Most of us who were blessed to attend Southeastern Christian College in Winchester, KY are likely to remember two special‘relatives’ that we held in common.  Neither was really biologically related to us, but that did not matter when we knew them as “Uncle Charlie” and “Granny” Baber.”  Their real names were Charles and Rosella, but that  wasn’t important to us.  “Uncle Charlie” was the beloved maintenance man and caretaker of the SCC campus, while “Granny” ran the nutrition program by managing the cafeteria that was housed in the lower level of the boys’ dormitory.  Their own children were blessed to call them “Mom” and “Dad, but to the rest of us “relatives,” they were “Uncle Charlie” and “Granny.”  These two special people touched our lives in many ways and are certainly worthy or remembering.  They were both dedicated Christians and members of the Belmont Church of Christ  who saw the value of blending education with Godly living.

Whatever was going on or needing help at the SCC campus found “Uncle Charlie” in the middle of if, giving help where he could and securing the assistance of others.  In addition to his work, many of us just enjoyed his special company and good advice on a variety of subjects.  He had a wealth of knowledge of the Bible and he knew how to apply it with a bunch of young people who constantly needed direction.

“Uncle Charlie” was known by everyone on campus and probably by almost everyone in Winchester.  He loved to spend time in its downtown area, especially on Saturdays when people came to do businessor just be downtown to trade pocket knives or sit somewhere and whittle a piece of wood into an object like an animal or even turn a stick into a wooden chain.  He was so well-know that Bro. Houtz, an SCC administrator, used to tell a long joke about seeing two men standing in a balcony window at the Vatican.  The punch line was “I don’t know who that man in the beanie is, but the other man is Charlie Baber.”

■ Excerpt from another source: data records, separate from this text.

(** Below an entry, every path is the prefix, the name of the entry, and
    nothing or a separator and more. *)
Lemma entry_paths_shape (top : string) (e : string * node) (p : string) :
  valid_name e.1 →
  well_formed e.2 →
  p ∈ entry_paths top e →
  ∃ tail, p = path_prefix top +:+ e.1 +:+ tail ∧ path_tail tail.
Proof.
  destruct e as [name child]. simpl. intros Hname Hwf Hp.
  unfold entry_paths in Hp. simpl in Hp. destruct (is_dir child).
  - destruct (tree_files_prefix child Hwf _ _ Hp) as [rest ->].
    rewrite os_path_join_valid, path_prefix_join by done.
    exists ("/" +:+ rest). split; [by rewrite !string_app_assoc|].
    right. by exists rest.
  - apply list_elem_of_singleton in Hp as ->.
    rewrite os_path_join_valid by done.
    exists EmptyString. split; [|by left].
    by rewrite string_app_nil_r.
Qed.

(** Two names followed by path tails agree only if the names do. *)
Lemma name_tail_inj (a b t t' : string) :
  no_sep a = true → no_sep b = true →
  path_tail t → path_tail t' →
  a +:+ t = b +:+ t' → a = b.
Proof.
  revert b. induction a as [|c a IH]; intros b Ha Hb Ht Ht' Heq.
  - destruct b as [|c' b]; [done|]. rewrite append_nil, append_cons in Heq.
    cbn [no_sep] in Hb. apply andb_true_iff in Hb as [Hc' _].
    destruct Ht as [->|[r ->]]; [done|].
    injection Heq as <- _. by rewrite bool_decide_eq_true_2 in Hc'.
  - cbn [no_sep] in Ha. apply andb_true_iff in Ha as [Hc Ha].
    destruct b as [|c' b].
    + rewrite append_nil, append_cons in Heq.
      destruct Ht' as [->|[r ->]]; [done|].
      injection Heq as -> _. by rewrite bool_decide_eq_true_2 in Hc.
    + rewrite !append_cons in Heq. injection Heq as -> Heq.
      cbn [no_sep] in Hb. apply andb_true_iff in Hb as [_ Hb].
      f_equal. by apply (IH b).
Qed.

Lemma entry_paths_disjoint (top : string) (e e' : string * node) (p : string) :
  valid_name e.1 → valid_name e'.1 →
  well_formed e.2 → well_formed e'.2 →
  p ∈ entry_paths top e → p ∈ entry_paths top e' → e.1 = e'.1.
Proof.
  intros Hname Hname' Hwf Hwf' Hp Hp'.
  destruct (entry_paths_shape top e p Hname Hwf Hp) as (t & -> & Ht).
  destruct (entry_paths_shape top e' _ Hname' Hwf' Hp') as (t' & Heq & Ht').
  apply string_app_inv_head in Heq.
  destruct Hname as [_ Hsep], Hname' as [_ Hsep'].
  by apply (name_tail_inj _ _ t t').
Qed.

(** The walk of a well-formed tree hands over no path twice. *)
Lemma tree_files_NoDup (n : node) :
  well_formed n → ∀ top, NoDup (tree_files top n).
Proof.
  induction n as [| |entries IH] using node_ind'; intros Hwf top.
  - apply NoDup_nil_2.
  - apply NoDup_nil_2.
  - inversion Hwf as [| |? Hnodup Hvalid Hchildren]; subst.
    rewrite tree_files_entries.
    induction entries as [|[name child] entries IHentries]; [apply NoDup_nil_2|].
    rewrite fmap_cons in Hnodup, Hvalid.
    apply NoDup_cons in Hnodup as [Hfresh Hnodup].
    apply Forall_cons in Hvalid as [Hname Hvalid].
    apply Forall_cons in Hchildren as [Hchild Hchildren].
    apply Forall_cons in IH as [IHchild IH].
    cbn [flat_map]. apply NoDup_app. split_and!.
    + unfold entry_paths. simpl. destruct (is_dir child).
      * by apply IHchild.
      * apply NoDup_singleton.
    + intros p Hp Hp'.
      apply list_elem_of_In, in_flat_map in Hp' as (e' & He' & Hp').
      apply list_elem_of_In in He', Hp'.
      rewrite Forall_forall in Hvalid. rewrite Forall_forall in Hchildren.
      assert (Hname' : valid_name e'.1).
      { apply Hvalid. by apply (list_elem_of_fmap_2 fst). }
      apply Hfresh.
      assert (Heq : name = e'.1)
        by (apply (entry_paths_disjoint top (name, child) e' p); auto).
      simpl. rewrite Heq. by apply (list_elem_of_fmap_2 fst).
    + apply IHentries; try done. by constructor.
Qed.

Lemma walked_files_NoDup (w : world) (directory : string) :
  (∀ n, dirs w !! directory = Some n → well_formed n) →
  NoDup (walked_files w directory).
Proof.
  intros Hwf. unfold walked_files.
  destruct (dirs w !! directory) as [n|]; [|apply NoDup_nil_2].
  by apply (tree_files_NoDup n), Hwf.
Qed.

Lemma read_size_positive : (1 ≤ 8192)%nat.
Proof. apply Nat.leb_le. vm_compute. reflexivity. Qed.

Section ScanProperties.

Variable hashlib : hashlib_module.

Lemma hash_outcome_readable (w : world) (algorithm file_path : string)
    (digest : list byte → list byte) (content : list byte) :
  hashlib_getattr hashlib algorithm = Some (HashConstructor false digest) →
  files w !! file_path = Some (Data content) →
  hash_outcome hashlib w algorithm file_path = Return (hex (digest content)).
Proof.
  intros Halg Hfile. unfold hash_outcome, calculate_file_hash.
  rewrite calculate_file_hash_sized_unfold. simpl.
  unfold getattr_call. rewrite Halg, Hfile.
  rewrite read_loop_all by apply read_size_positive. unfold hexdigest, update; simpl. done.
Qed.

Lemma hash_outcome_unreadable (w : world) (algorithm file_path : string)
    (xof : bool) (digest : list byte → list byte) :
  hashlib_getattr hashlib algorithm = Some (HashConstructor xof digest) →
  (∀ content, files w !! file_path ≠ Some (Data content)) →
  ∃ e, open_rb file_path w = (Raise e, w)
       ∧ hash_outcome hashlib w algorithm file_path = Raise e.
Proof.
  intros Halg Hfile. unfold hash_outcome, calculate_file_hash.
  rewrite calculate_file_hash_sized_unfold. simpl.
  unfold getattr_call, open_rb. rewrite Halg.
  destruct (files w !! file_path) as [[content|]|]; [|eauto..].
  by destruct (Hfile content).
Qed.

Lemma hash_outcome_unknown (w : world) (algorithm file_path : string) :
  hashlib_getattr hashlib algorithm = None →
  hash_outcome hashlib w algorithm file_path =
    Raise (unknown_attribute algorithm).
Proof.
  intros Halg. unfold hash_outcome, calculate_file_hash.
  rewrite calculate_file_hash_sized_unfold. simpl.
  unfold getattr_call. by rewrite Halg.
Qed.

Lemma scan_errors_none (w : world) (algorithm : string) (paths : list string) :
  (∀ p, p ∈ paths → ∃ d, hash_outcome hashlib w algorithm p = Return d) →
  scan_errors hashlib w algorithm paths = [].
Proof.
  induction paths as [|q paths IH]; intros Hall; [done|].
  rewrite scan_errors_cons.
  destruct (Hall q) as [d ->]; [by left|].
  apply IH. intros p Hp. apply Hall. by right.
Qed.

Lemma scan_errors_single (w : world) (algorithm : string) (paths : list string)
    (bad : string) (e : exn) :
  NoDup paths →
  bad ∈ paths →
  hash_outcome hashlib w algorithm bad = Raise e →
  (∀ p, p ∈ paths → p ≠ bad →
        ∃ d, hash_outcome hashlib w algorithm p = Return d) →
  scan_errors hashlib w algorithm paths = [error_line bad e].
Proof.
  induction paths as [|q paths IH]; intros Hnodup Hbad Hraise Hothers.
  - by apply elem_of_nil in Hbad.
  - apply NoDup_cons in Hnodup as [Hq Hnodup].
    rewrite scan_errors_cons.
    destruct (decide (q = bad)) as [->|Hne].
    + rewrite Hraise. f_equal. apply scan_errors_none.
      intros p Hp. apply Hothers; [by right|]. by intros ->.
    + destruct (Hothers q) as [d ->]; [by left|done|].
      apply IH; [done| |done|].
      * apply elem_of_cons in Hbad as [->|?]; done.
      * intros p Hp. apply Hothers. by right.
Qed.

Lemma scan_errors_all (w : world) (algorithm : string) (paths : list string)
    (e : exn) :
  (∀ p, p ∈ paths → hash_outcome hashlib w algorithm p = Raise e) →
  scan_errors hashlib w algorithm paths = (λ p, error_line p e) <$> paths.
Proof.
  induction paths as [|q paths IH]; intros Hall; [done|].
  rewrite scan_errors_cons, (Hall q) by (by left).
  rewrite fmap_cons. f_equal. apply IH. intros p Hp. apply Hall. by right.
Qed.

(** One failure among the paths of a walk that hands over no path twice. *)
Lemma scan_directory_one_failure (w : world) (directory algorithm : string)
    (digest : list byte → list byte) (bad : string) :
  hashlib_getattr hashlib algorithm = Some (HashConstructor false digest) →
  NoDup (walked_files w directory) →
  bad ∈ walked_files w directory →
  (∀ content, files w !! bad ≠ Some (Data content)) →
  (∀ p, p ∈ walked_files w directory → p ≠ bad →
        ∃ content, files w !! p = Some (Data content)) →
  ∃ (file_hashes : snapshot) (e : exn),
    scan_directory hashlib directory algorithm w =
      (Return file_hashes,
       World (dirs w) (files w) (stdout w ++ [error_line bad e]))
    ∧ open_rb bad w = (Raise e, w)
    ∧ size file_hashes = (length (walked_files w directory) - 1)%nat
    ∧ dom file_hashes = list_to_set (walked_files w directory) ∖ {[bad]}
    ∧ ∀ p content,
        p ∈ walked_files w directory →
        files w !! p = Some (Data content) →
        file_hashes !! p = Some (hex (digest content)).
Proof.
  intros Halg Hnodup Hbad Hunreadable Hothers.
  destruct (hash_outcome_unreadable w algorithm bad _ _ Halg Hunreadable)
    as (e & Hopen & Hraise).
  exists (scan_fold hashlib w algorithm (walked_files w directory) ∅), e.
  assert (Hgood : ∀ p, p ∈ walked_files w directory → p ≠ bad →
            ∃ d, hash_outcome hashlib w algorithm p = Return d).
  { intros p Hp Hne. destruct (Hothers p Hp Hne) as [content Hc].
    eexists. by apply hash_outcome_readable. }
  assert (Hdom : dom (scan_fold hashlib w algorithm (walked_files w directory) ∅)
                 = list_to_set (walked_files w directory) ∖ {[bad]}).
  { apply set_eq. intros p.
    rewrite elem_of_dom, scan_fold_lookup, lookup_empty.
    rewrite elem_of_difference, elem_of_list_to_set, not_elem_of_singleton.
    destruct (decide (p = bad)) as [->|Hne].
    - rewrite Hraise. split; [by intros [? ?]|by intros [_ ?]].
    - destruct (decide (p ∈ walked_files w directory)) as [Hin|Hnin].
      + destruct (Hgood p Hin Hne) as [d ->]. split; [done|eauto].
      + destruct (hash_outcome hashlib w algorithm p);
          (split; [by intros [? ?]|by intros [? _]]). }
  split_and!.
  - rewrite scan_directory_eq.
    by rewrite (scan_errors_single w algorithm _ bad e).
  - done.
  - rewrite <- size_dom, Hdom.
    rewrite size_difference by set_solver.
    by rewrite size_singleton, size_list_to_set.
  - done.
  - intros p content Hp Hc. rewrite scan_fold_lookup.
    rewrite (hash_outcome_readable w algorithm p digest content) by done.
    by rewrite decide_True.
Qed.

“Uncle Charlie’s” main mission in life was to serve the Lord, but not in just attending church services.  He worked hard to figure out which young men had an inkling to speak in a church service.  He also had a great working knowledge of which of the boys had access to a car for transportation.  With that in mind, he arranged for these fellows to “go to the mountains” on Sunday and share a lesson for one of the small congregations that was in need of a preacher.  He took boys to Sugar Creek, Furnace, and other such places.  I had my own first Sunday morning sermon experience at Furnace, and with the help of “Uncle Charlie” and Ben Rake, I got through it.  “Uncle Charlie” had a love for these folks and a special rapport with young and old that was beyond explanation.  His desire was to reach people for Jesus.  Who knows how many young men were taught to speak out for Our Lord because of his influence!

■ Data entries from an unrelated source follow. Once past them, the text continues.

(** The whole [nn.Sequential] on a tensor of uniform rows. *)
Lemma mlp_concat (m : module) (k : nat) (sh : list nat)
    (ls : list (list F)) :
  wf_module m -> accepts m k ->
  Forall (fun r => length r = k) ls -> numel_of sh = length ls ->
  mlp m (Tensor (sh ++ [k]) (concat ls))
    = (Ok (Tensor (sh ++ [vocab_size m])
                  (concat (map (mlp_vec (realize 0 (fc1 m) k) (norm m)
                                        (realize 3 (fc2 m) (num_hiddens m)))
                               ls))),
       Module_ (Materialized (realize 0 (fc1 m) k)) (norm m)
               (Materialized (realize 3 (fc2 m) (num_hiddens m)))).
Proof.
  intros [W1 [W2 [Hn [Hg [Hb H2]]]]] Hacc U L. unfold mlp.
  rewrite (lazy_forward_concat 0 (fc1 m) k sh ls Hacc U L).
  rewrite relu_concat.
  fold (num_hiddens m).
  set (l1 := realize 0 (fc1 m) k).
  assert (U1 : Forall (fun r => length r = num_hiddens m)
                      (map relu_vec (map (linear_vec l1) ls))).
  { rewrite map_map. apply Forall_map_length. intros r _.
    rewrite relu_vec_length, linear_vec_length by (now apply wf_realize).
    apply out_features_realize. }
  unfold layer_norm_forward. rewrite Hn.
  rewrite map_last_concat by (rewrite ?length_map; assumption).
  assert (U2 : Forall (fun r => length r = num_hiddens m)
                      (map (layer_norm_vec (norm m))
                           (map relu_vec (map (linear_vec l1) ls)))).
  { apply Forall_map_length. intros r Hr.
    apply layer_norm_vec_length; auto.
    rewrite Forall_forall in U1. auto. }
  rewrite (lazy_forward_concat 3 (fc2 m) (num_hiddens m))
    by (rewrite ?length_map; assumption).
  unfold vocab_size, mlp_vec. rewrite !map_map. reflexivity.
Qed.

(** [forward] on matching shapes and valid positions: every index pair is
    gathered and mapped through the MLP, in order. *)
Lemma forward_ok (m : module) (X : tensor F) (P : tensor Z)
    (B Pn Fd n : nat) :
  wf_module m -> accepts m Fd ->
  shape X = [B; Pn; Fd] -> wf_tensor X ->
  shape P = [B; n] -> wf_tensor P ->
  0 < B -> 0 < n -> positions_valid P Pn ->
  forward m X P
    = (Ok (Tensor [B; n; vocab_size m]
                  (concat (map (fun bp =>
                                  mlp_vec (realize 0 (fc1 m) Fd) (norm m)
                                          (realize 3 (fc2 m) (num_hiddens m))
                                          (pick B Pn Fd (data X) bp))
                               (index_pairs B n (data P))))),
       Module_ (Materialized (realize 0 (fc1 m) Fd)) (norm m)
               (Materialized (realize 3 (fc2 m) (num_hiddens m)))).
Proof.
  intros Wm Hacc HX WX HP WP HB Hn V. unfold forward.
  rewrite (forward_masked_ok X P B Pn n [Fd] HX WX HP WP HB Hn V).
  pose proof (picked_uniform X P B Pn n [Fd] HX WX V) as U.
  replace (numel_of [Fd]) with Fd in * by (simpl; lia).
  change [B; n; Fd] with ([B; n] ++ [Fd]).
  rewrite (mlp_concat m Fd [B; n]); auto.
  - rewrite map_map. reflexivity.
  - rewrite length_map, length_index_pairs; [simpl; lia|].
    unfold wf_tensor, numel in WP. now rewrite HP, numel_pair in WP.
Qed.

End HeadFacts.

(** * What [MaskLM.forward] returns *)

Section ForwardTheorems.

Import Torch MaskLM.

Context {F : Type} {num : Numerics F}.

Lemma mlp_vec_length (m : module) (Fd : nat) (x : list F) :
  wf_module m ->
  length (mlp_vec (realize 0 (fc1 m) Fd) (norm m)
                  (realize 3 (fc2 m) (num_hiddens m)) x)
    = vocab_size m.
Proof.
  intros [_ [W2 _]]. unfold mlp_vec.
  rewrite linear_vec_length by (now apply wf_realize).
  apply out_features_realize.
Qed.

Lemma in_features_fc1 (m : module) (Fd : nat) :
  accepts m Fd -> in_features (realize 0 (fc1 m) Fd) = Fd.
Proof.
  unfold accepts. destruct (fc1 m); [reflexivity | auto].
Qed.

Lemma in_features_fc2 (m : module) :
  wf_module m ->
  in_features (realize 3 (fc2 m) (num_hiddens m)) = num_hiddens m.
Proof.
  intros [_ [_ [_ [_ [_ H2]]]]]. destruct (fc2 m); [reflexivity | auto].
Qed.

If any of us at SCC asked the question “What’s for dinner?” there was one person who could rescue that question with a mouth-watering answer.  That’s “Granny” Baber.  She and the other dear ladies who served in the cafeteria made home-cooked meals a  daily experience.  There were some surprises along the way and some sure-to-be menu plans, such as hamburgers and French fries every Saturday lunch.  This always drew a crowd.

Beyond the delightful food that caused most college students to gain a little weight, her title of “Granny” was put into full activation.  She had a keen sense of observation and understanding of people and,she had a great willingness to listen or give needed advice and personal help.  Each of us who spent time with her knew that she considered us to be important, and we even thought ourselves to be special. My wife, Linda, recalls being taken out for a banana split and other treats, as she was given personal attention.For a college student away from home, those experiences with one who really cared were life-changing, and they will always be cherished.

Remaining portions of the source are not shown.